In today’s post, I’m going to cover doing blue / green deployment on AWS, and share some notes about building Ci/ CD pipelines on AWS. Since this is my summary from the AWS whitepapers, the entire post isn’t necessarily written in English.
Blue / Green Deployment
Blue / Green: Release apps by shifting traffic between 2 identical env, running different versions of the app
- Near zero downtime
- Easy rollback (revert traffic back to the still-operating blue)
- Isolation between blue & green application
🧡 Goal of B / G: Achieve Immutable Infrastructure (Need not make changes to application after deployment)
B / G with AWS services
1) Route 53
- DNS, classic approach
- Direct traffic by updating DNS records, set shorter TTL
2) ELB
- Health check against EC2 resources, increase fault tolerance
3) Auto Scaling
- Enable B/G: Attach different versions of the launch configuration to AS group
- Add ELB: balance traffic across EC2 instances running in AS groups
- Standby state / termination policies: quick rollback
4) Beanstalk
- EB supports AS & ELB for B/G
- Run multiple versions by swapping environment URLs
5) OpsWorks
- Based on Chef
- Simplifies cloning entire stack
6) CF
- Describe the AWS resources they need through JSON / yaml
- Provision B/G, switch traffic via Route 53 / ELB
- Infrastructure as code: Version control & CI
7) CW
- Collect & track metrics
- Collect & monitor logs
- Set alarms
- System-wide visibility into resource utilization, application performance & operational health
B / G Technique
1) Update DNS routing with Route 53
- DNS routing through record updates (Aliases)
- Express endpoint into the environment as a DNS name / IP
- Can do a weighted distribution (gradual shift with Route 53), define traffic percentage (canary analysis)

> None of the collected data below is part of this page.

(* ===== verification/UsNet.v ===== *)
(** * The operator tool for routers

    Models [src/python/kubectl-us-net/us_net]: [connection.py], [kube.py], [ovn.py],
    [osclient.py], [commands/router.py] and [commands/raw.py].  Commands and the OpenStack SDK are
    calls, printed lines too; the state is the [switch_row_cache] of [show].  Columns
    have the types of the OVN schemas ([Ovn]).  Headings and rules of the output are
    left out. *)
From S2P Require Import Prelude PyStr PyData Ovn NovaNetwork.
Local Open Scope Z_scope.

(** ** Calls *)

(* us_net/connection.py:16-22 ConnectionContext *)
Record ConnectionContext := Ctx { kube_context : option string; namespace : string; nb_pod : string; sb_pod : string; os_cloud : option string }.
(* us_net/connection.py:23-27 kubectl_base *)
Definition kubectl_base (c : ConnectionContext) : list string :=
  "kubectl" :: (if truthy c.(kube_context) then ["--context"; default "" c.(kube_context)] else []).

(** What the tool reads of Neutron's objects. *)
Record os_port := OsPort { p_id : string; p_name : option string; device_owner : option string; device_id : option string; fixed_ips : list string }.
Record os_router := OsRouter { r_id : string; r_name : string; flavor_id : option string }.
(** [Connect] answers the configuration of the connection. *)
Inductive netE : Type -> Type :=
| RunCmd (cmd : list string) : netE completed
| Connect (cloud : option string) : netE json
| FindRouter (name_or_id : string) : netE (option os_router)
| PortsOf (device_id : string) : netE (list os_port)
| PortsAt (ip_address : string) : netE (list os_port)
| GetPort (id : string) : netE os_port
| GetServer (id : string) : netE string
| Routers : netE (list os_router)
| Echo (line : string) : netE unit.
Abbreviation tool A := (prog (gmap string (option row)) netE A).
Definition Exit (code : Z) : exn := Exn "Exit" [pretty code].
Definition echo (line : string) : tool unit := call (Echo line).
Lemma number_at_inv key s n rest :
  number_at key s = Some (n, rest) -> exists v, value_at key is_digit s = Some (v, rest) /\ digits v = Some n.
Proof. unfold number_at. destruct (value_at key is_digit s) as [[v r]|]; [|done]. destruct (digits v) as [m|] eqn:Hm; [|done]. intros [= <- <-]. eauto. Qed.
Lemma digits_total v : str_all is_digit v = true -> v <> "" -> exists n, digits v = Some n /\ 0 <= n.
Proof.
  assert (forall s acc, str_all is_digit s = true -> exists n, digits_go acc s = Some n) as Hgo.
  { induction s as [|c s IH]; intros acc; cbn; [eauto|]. intros [Hc Hs]%andb_true_iff. unfold digit. rewrite Hc. by apply IH. }
  destruct v as [|c v]; [done|]. intros [Hc Hv]%andb_true_iff _.
  assert (exists n, digits (String c v) = Some n) as [n Hn] by (cbn; unfold digit; rewrite Hc; by apply Hgo).
  exists n. split; [done|]. by apply (digits_nonneg (String c v)).
Qed.

Lemma rescale_skip p rest : rescale_line (String.length p) (p +:+ rest) = rescale_line 0 rest.
Proof. induction p as [|c p IH]; [done|]. exact IH. Qed.
(* ===== verification/TenantCleanup.v ===== *)
(** * Removal of a tenant's objects from Nautobot

    Models [src/scripts/cleanup_storage_stuff_in_nautobot.py]: the VRFs, prefixes,
    addresses, virtual machines and UCVNIs of a tenant and then the tenant itself are
    deleted, by default only for show.  Listings, look-ups, deletions and the
    operator's answer are calls; [sys.exit] raises [SystemExit].  What is printed is
    left out. *)
From S2P Require Import Prelude PyStr PyData.
Local Open Scope Z_scope.

Inductive kind := VRFs | Prefixes | IPAddresses | VirtualMachines | UCVNIs.
(** [Filter] lists the ids of a tenant's objects, [GetTenant] finds the tenant's own
    id, [Input] asks the operator about a number of objects. *)
Inductive tenantE : Type -> Type :=
| Connect : tenantE unit
| Filter (k : kind) (tenant : string) : tenantE (list string)
| GetTenant (tenant : string) : tenantE (option string)
| DeleteObj (k : kind) (id : string) : tenantE unit
| DeleteTenant (id : string) : tenantE unit
| Input (total : nat) : tenantE string.
Abbreviation cleanup A := (prog unit tenantE A).

Definition SystemExit (code : Z) : exn := Exn "SystemExit" [pretty code].
Definition exit_with {A} (code : Z) : cleanup A := Raise (SystemExit code).

(* cleanup_storage_stuff_in_nautobot.py:17-23 validate_uuid *)
Definition validate_uuid (uuid_string : string) : res string :=
  match uuid_int uuid_string with
  | Some z => Ok (uuid_str z)
  | None => Err (Exn "ArgumentTypeError" [uuid_string])
  end.

(** The dictionary of the objects that were found. *)
Record objects := Objects {
  vrfs : list string; prefixes : list string; ip_addresses : list string; virtual_machines : list string; ucvnis : list string }.
Definition of_kind (o : objects) (k : kind) : list string :=
  match k with
  | VRFs => o.(vrfs) | Prefixes => o.(prefixes) | IPAddresses => o.(ip_addresses)
  | VirtualMachines => o.(virtual_machines) | UCVNIs => o.(ucvnis)
  end.
(* cleanup_storage_stuff_in_nautobot.py:26-58 get_objects_to_delete *)
Definition get_objects_to_delete (tenant_uuid : string) : cleanup objects :=
  try_except (
    vrfs ← call (Filter VRFs tenant_uuid);
    prefixes ← call (Filter Prefixes tenant_uuid);
    ip_addresses ← call (Filter IPAddresses tenant_uuid);
    virtual_machines ← call (Filter VirtualMachines tenant_uuid);
    ucvnis ← call (Filter UCVNIs tenant_uuid);
    mret (Objects vrfs prefixes ip_addresses virtual_machines ucvnis)) (fun _ => exit_with 1).

(* cleanup_storage_stuff_in_nautobot.py:105-111 delete_objects *)
Definition deletion_order : list kind := [VirtualMachines; IPAddresses; Prefixes; VRFs; UCVNIs].

Section cleanup.
(** [str(e)] of an exception of the client. *)
Variable str_exn : exn -> string.

(** Whether the object is already gone. *)
(* cleanup_storage_stuff_in_nautobot.py:128-131 delete_objects *)
Definition already_gone (e : exn) : bool :=
  contains "could not be found" (str_exn e) || contains "404" (str_exn e).
(* cleanup_storage_stuff_in_nautobot.py:116-138 delete_objects *)
Definition delete_object (dry_run : bool) (k : kind) (success : bool) (id : string) : cleanup bool :=
  try_except (if dry_run then mret success else _ ← call (DeleteObj k id); mret success)
    (fun e => mret (if already_gone e then success else false)).
(* cleanup_storage_stuff_in_nautobot.py:98-143 delete_objects *)
Definition delete_objects (o : objects) (dry_run : bool) : cleanup bool :=
  fold_each (fun success k => fold_each (delete_object dry_run k) (of_kind o k) success) deletion_order true.
(* cleanup_storage_stuff_in_nautobot.py:146-163 delete_tenant *)
Definition delete_tenant (tenant_uuid : string) (dry_run : bool) : cleanup bool :=
  try_except (
    tenant ← call (GetTenant tenant_uuid);
    match tenant with
    | None => mret false
    | Some id => _ ← (if dry_run then mret tt else call (DeleteTenant id)); mret true
    end) (fun _ => mret false).

Definition total_objects (o : objects) : nat := sum_list_with (fun k => length (of_kind o k)) deletion_order.
(** [main] after the arguments are parsed *)
(* cleanup_storage_stuff_in_nautobot.py:189-268 main *)
Definition clean_up (tenant_uuid : string) (really_delete : bool) : cleanup unit :=
  _ ← try_except (call Connect) (fun _ => exit_with 1);
  let dry_run := negb really_delete in
  o ← get_objects_to_delete tenant_uuid;
  tenant ← try_except (call (GetTenant tenant_uuid)) (fun _ => exit_with 1);
  if bool_decide (tenant = None) then exit_with 1
  else if (total_objects o =? 0)%nat then
    if dry_run then mret tt else _ ← delete_tenant tenant_uuid dry_run; mret tt
  else
    _ ← (if dry_run then mret tt
         else response ← call (Input (total_objects o));
              if bool_decide (lower response = "yes") then mret tt else exit_with 0);
    _ ← delete_objects o dry_run;
    deleted ← delete_tenant tenant_uuid dry_run;
    if (deleted : bool) then mret tt else exit_with 1.
(* cleanup_storage_stuff_in_nautobot.py:166-268 main *)
Definition main (tenant_uuid : string) (really_delete : bool) : cleanup unit :=
  match validate_uuid tenant_uuid with
  | inl _ => exit_with 2
  | inr tenant_uuid => clean_up tenant_uuid really_delete
  end.

(** ** Properties *)

Definition deletes (ev : event tenantE) : bool :=
  match ev with
  | Ev op _ => match op with DeleteObj _ _ | DeleteTenant _ => true | _ => false end
  end.
Definition nothing_deleted (tr : list (event tenantE)) : Prop := Forall (fun ev => deletes ev = false) tr.

(** The listings of a tenant's objects, answered by [o]. *)
Definition listed (t : string) (o : objects) : list (event tenantE) :=
  [Ev (Filter VRFs t) (inr o.(vrfs)); Ev (Filter Prefixes t) (inr o.(prefixes)); Ev (Filter IPAddresses t) (inr o.(ip_addresses));
   Ev (Filter VirtualMachines t) (inr o.(virtual_machines)); Ev (Filter UCVNIs t) (inr o.(ucvnis))].
(** The objects in the order of their deletion: what refers to others before these. *)
Definition in_order (o : objects) : list (kind * string) :=
  map (pair VirtualMachines) o.(virtual_machines) ++ map (pair IPAddresses) o.(ip_addresses) ++
  map (pair Prefixes) o.(prefixes) ++ map (pair VRFs) o.(vrfs) ++ map (pair UCVNIs) o.(ucvnis).
Definition attempted (x : kind * string) (ev : event tenantE) : Prop := exists answer, ev = Ev (DeleteObj x.1 x.2) answer.
(** The deletion of the tenant and whether it was accepted. *)
Definition tenant_deletion (t : string) (tr : list (event tenantE)) (ok : bool) : Prop :=
  (exists answer, tr = [Ev (GetTenant t) answer] /\ (forall id, answer <> inr (Some id)) /\ ok = false) \/
  exists id answer, tr = [Ev (GetTenant t) (inr (Some id)); Ev (DeleteTenant id) answer] /\
    ok = match answer with inr _ => true | inl _ => false end.
(** The calls of a run that deletes, and how it ends. *)
Definition deletion (t : string) (r : res unit) (tr : list (event tenantE)) : Prop :=
  exists o id work last ok, tr = Ev Connect (inr tt) :: listed t o ++ Ev (GetTenant t) (inr (Some id)) :: work ++ last /\
    tenant_deletion t last ok /\
    if bool_decide (in_order o = []) then work = [] /\ r = inr tt
    else exists answer attempts, work = Ev (Input (length (in_order o))) (inr answer) :: attempts /\ lower answer = "yes" /\
           Forall2 attempted (in_order o) attempts /\ r = if ok then inr tt else inl (SystemExit 1).

Lemma length_in_order o : length (in_order o) = total_objects o.
Proof. unfold in_order, total_objects. cbn. rewrite !length_app, !length_map. lia. Qed.

Lemma wp_delete_kind k ids success : every_run (fold_each (delete_object false k) ids success) tt (fun r _ tr =>
  Forall2 attempted (map (pair k) ids) tr /\ exists b, r = inr b).
Proof.
  unfold every_run. apply (wp_fold_each_seen _ _ _ _ (fun seen _ _ tr => Forall2 attempted (map (pair k) seen) tr)); [constructor| |eauto].
  intros seen id later acc [] tr _ Hseen. unfold delete_object. do 2 wp_pure. apply wp_call. intros answer tr' Htr.
  assert (Forall2 attempted (map (pair k) (seen ++ [id])) tr') as Hnext.
  { unfold step_trace in Htr. subst tr'. rewrite map_app. apply Forall2_app; [done|]. repeat constructor. by exists answer. }
  by destruct answer; repeat wp_pure.
Qed.
Lemma delete_objects_run o : every_run (delete_objects o false) tt (fun r _ tr =>
  Forall2 attempted (in_order o) tr /\ exists b, r = inr b).
Proof.
  unfold every_run, delete_objects.
  apply (wp_fold_each_seen _ _ _ _ (fun seen _ _ tr => Forall2 attempted (flat_map (fun k => map (pair k) (of_kind o k)) seen) tr)).
  - constructor.
  - intros seen k later acc [] tr _ Hseen. eapply wp_mono; [|apply wp_trace_frame, wp_delete_kind].
    intros r [] tr' (new & -> & Hnew & b & ->). rewrite flat_map_app. apply Forall2_app; [done|]. cbn. by rewrite app_nil_r.
  - intros b [] tr Hall. split; [|by eexists]. revert Hall. cbn. by rewrite app_nil_r.
Qed.
Lemma delete_tenant_run t : every_run (delete_tenant t false) tt (fun r _ tr => exists ok, r = inr ok /\ tenant_deletion t tr ok).
Proof.
  unfold every_run, delete_tenant. do 2 wp_pure. apply wp_call. intros [e|[id|]] tr ->.
  - repeat wp_pure. exists false. split; [done|]. left. by eexists.
  - wp_simp. wp_pure. apply wp_call. intros answer tr ->.
    destruct answer as [e|[]]; repeat wp_pure; eexists; (split; [done|]); right; by eexists id, _.
  - repeat wp_pure. exists false. split; [done|]. left. by eexists.
Qed.

(** A dry run makes no call that deletes. *)
Lemma dry_run_reads t p : p = clean_up t false -> calls_only (fun R (op : tenantE R) => forall r, deletes (Ev op r) = false) p.
Proof.
  intros ->. unfold clean_up, get_objects_to_delete, delete_objects, delete_tenant, delete_object, exit_with. cbn zeta beta iota delta [negb].
  repeat (first [by apply calls_call | calls_go]).
Qed.

Lemma get_objects_run t : every_run (get_objects_to_delete t) tt (fun r _ tr =>
  (exists o, r = inr o /\ tr = listed t o) \/ (r = inl (SystemExit 1) /\ nothing_deleted tr)).
Proof.
  unfold every_run, get_objects_to_delete, exit_with. wp_pure.
  assert (forall (tr : list (event tenantE)), nothing_deleted tr ->
    (exists o, inl (SystemExit 1) = inr o /\ tr = listed t o) \/ (inl (SystemExit 1) = (inl (SystemExit 1) : res objects) /\ nothing_deleted tr))
    as Hstop by (intros tr Htr; by right).
  do 5 (wp_pure; apply wp_call; intros [?|?] ? ->; [wp_simp; wp_pure; apply Hstop; by repeat constructor|wp_simp]).
  wp_pure. left. by eexists (Objects _ _ _ _ _).
Qed.

Lemma clean_up_run t : every_run (clean_up t true) tt (fun r _ tr => (nothing_deleted tr /\ r <> inr tt) \/ deletion t r tr).
Proof.
  unfold every_run, clean_up, exit_with. cbn zeta. cbn beta iota delta [negb]. do 2 wp_pure. apply wp_call. intros [e|[]] tr0 ->.
  { repeat wp_pure. left. split; [by repeat constructor|done]. }
  wp_simp. wp_pure. eapply wp_mono; [|apply wp_trace_frame, get_objects_run].
  intros r [] tr1 (new & -> & [(o & -> & ->)|[-> Hnew]]); [|left; split; [by constructor|done]].
  wp_simp. do 2 wp_pure. apply wp_call. intros answer tr2 Htr2. unfold step_trace in Htr2.
  assert (nothing_deleted tr2) as Hnone2 by (subst tr2; by repeat constructor).
  destruct answer as [e|[id|]]; [repeat wp_pure; by left| |rewrite bool_decide_eq_true_2 by done; wp_pure; by left].
  rewrite bool_decide_eq_false_2 by done.
  assert (forall work last ok r tr, tr = tr2 ++ work ++ last -> tenant_deletion t last ok ->
    (if bool_decide (in_order o = []) then work = [] /\ r = inr tt
     else exists answer attempts, work = Ev (Input (length (in_order o))) (inr answer) :: attempts /\ lower answer = "yes" /\
           Forall2 attempted (in_order o) attempts /\ r = if ok then inr tt else inl (SystemExit 1)) -> deletion t r tr) as Hdone.
  { intros work last ok r tr -> Hlast Hwork. exists o, id, work, last, ok. subst tr2. split; [|done]. by rewrite <- !app_assoc. }
  clear Htr2. rewrite <- length_in_order. destruct (Nat.eqb_spec (length (in_order o)) 0) as [Hz|Hz].
  - apply nil_length_inv in Hz. rewrite Hz in Hdone. wp_pure. eapply wp_mono; [|apply wp_trace_frame, delete_tenant_run].
    intros r [] tr (last & -> & ok & -> & Hlast). wp_simp. wp_pure. right. by eapply (Hdone []).
  - rewrite bool_decide_eq_false_2 in Hdone by (intros Heq; by rewrite Heq in Hz). do 2 wp_pure. apply wp_call. intros answer tr3 Htr3. unfold step_trace in Htr3.
    assert (nothing_deleted tr3) as Hnone3 by (subst tr3; apply Forall_app; split; [done|by repeat constructor]).
    destruct answer as [e|answer]; [by left|]. wp_simp. case_bool_decide as Hyes; [|wp_pure; by left].
    do 2 wp_pure. eapply wp_mono; [|apply wp_trace_frame, delete_objects_run]. intros r [] tr4 (attempts & -> & Hatt & b & ->).
    wp_simp. wp_pure. eapply wp_mono; [|apply wp_trace_frame, delete_tenant_run].
    intros r [] tr (last & -> & ok & -> & Hlast). wp_simp. subst tr3.
    assert (deletion t (if ok then inr tt else inl (SystemExit 1)) (((tr2 ++ [Ev (Input (length (in_order o))) (inr answer)]) ++ attempts) ++ last)).
    { eapply (Hdone (Ev (Input (length (in_order o))) (inr answer) :: attempts)); [by rewrite <- !app_assoc|done|]. by eexists _, _. }
    by destruct ok; wp_pure; right.
Qed.

(** Every run of the script.  A malformed UUID ends it before any call.  Otherwise,
    unless [--really-delete] is given, nothing is deleted; with it, either nothing is
    deleted and the script exits by [SystemExit], or all listings and the look-up of
    the tenant succeeded, the operator agreed if there are objects, the deletion of
    every listed object was tried, once and in the order of their dependencies,
    whichever were refused, and the tenant came last; the exit status then says
    whether the tenant is gone, unless it had no objects. *)
Theorem tenant_cleanup text really_delete :
  every_run (main text really_delete) tt (fun r _ tr =>
    match uuid_int text with
    | None => tr = [] /\ r = inl (SystemExit 2)
    | Some z => if really_delete then (nothing_deleted tr /\ r <> inr tt) \/ deletion (uuid_str z) r tr else nothing_deleted tr
    end).
Proof.
  unfold main, validate_uuid. destruct (uuid_int text) as [z|]; [|done]. destruct really_delete; [apply clean_up_run|].
  eapply wp_mono; [|by eapply wp_calls_only, dry_run_reads]. intros r [] tr (tr2 & -> & Hall). cbn.
  eapply Forall_impl; [exact Hall|]. by intros [R op a] Ha.
Qed.
End cleanup.

(** A tenant without objects whose deletion is refused: nobody is asked, and the
    script exits with 0. *)
Example refused_empty_tenant :
  let '(r, _, (_, tr)) := run (traced (fun R (op : tenantE R) (s : unit) =>
    match op in tenantE R return res R * unit with
    | Connect => (inr tt, s) | Filter _ _ => (inr [], s) | GetTenant t => (inr (Some t), s)
    | DeleteObj _ _ => (inr tt, s) | DeleteTenant _ => (inl (Exn "RequestError" ["409"]), s) | Input _ => (inr "no", s)
    end)) (main (fun _ => "") "123e4567-e89b-12d3-a456-426614174000" true) tt (tt, []) in
  r = inr tt /\ last tr = Some (Ev (DeleteTenant "123e4567-e89b-12d3-a456-426614174000") (inl (Exn "RequestError" ["409"]))).
Proof. split; reflexivity. Qed.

- Rollback by updating DNS record, to shift traffic back to blue (TTL, how long clients cache query results)
- Applies to:
- Public / Elastic IP, or expose IP / DNS endpoint
- EC2 Instances / ECS clusters behind ELB, or in AS groups with ELB as frontend
- EB web tiers
2) Swap AS groups behind ELB
ELB: health check (New instances auto added to the LB pool, if they pass health check)
AS: replace unhealthy instances
Health check occurs at configurable intervals
Deploy: Attach green group to LB, put blue in Standby state
3) Update AS group Launch configurations
A launch configuration: AMI ID (Amazon Machine Image), instance type, key pair, security groups, etc.
Associate only one launch config with an AS group, unchangeable after you create it
Change launch config: Replace existing config with a new one
Default termination policy: Remove instances with oldest launch config
Deploy
- Update AS group with new launch config
- Scale AS group *** 2**
- Shrink As group back to original size (instances with old configs `are removed)
Instances with standby state: quick rollback
- Update AS group with old launch config
- Do the steps above in reverse
4) Swap Environment of EB application
- In-place update on existing instances (downtime during update)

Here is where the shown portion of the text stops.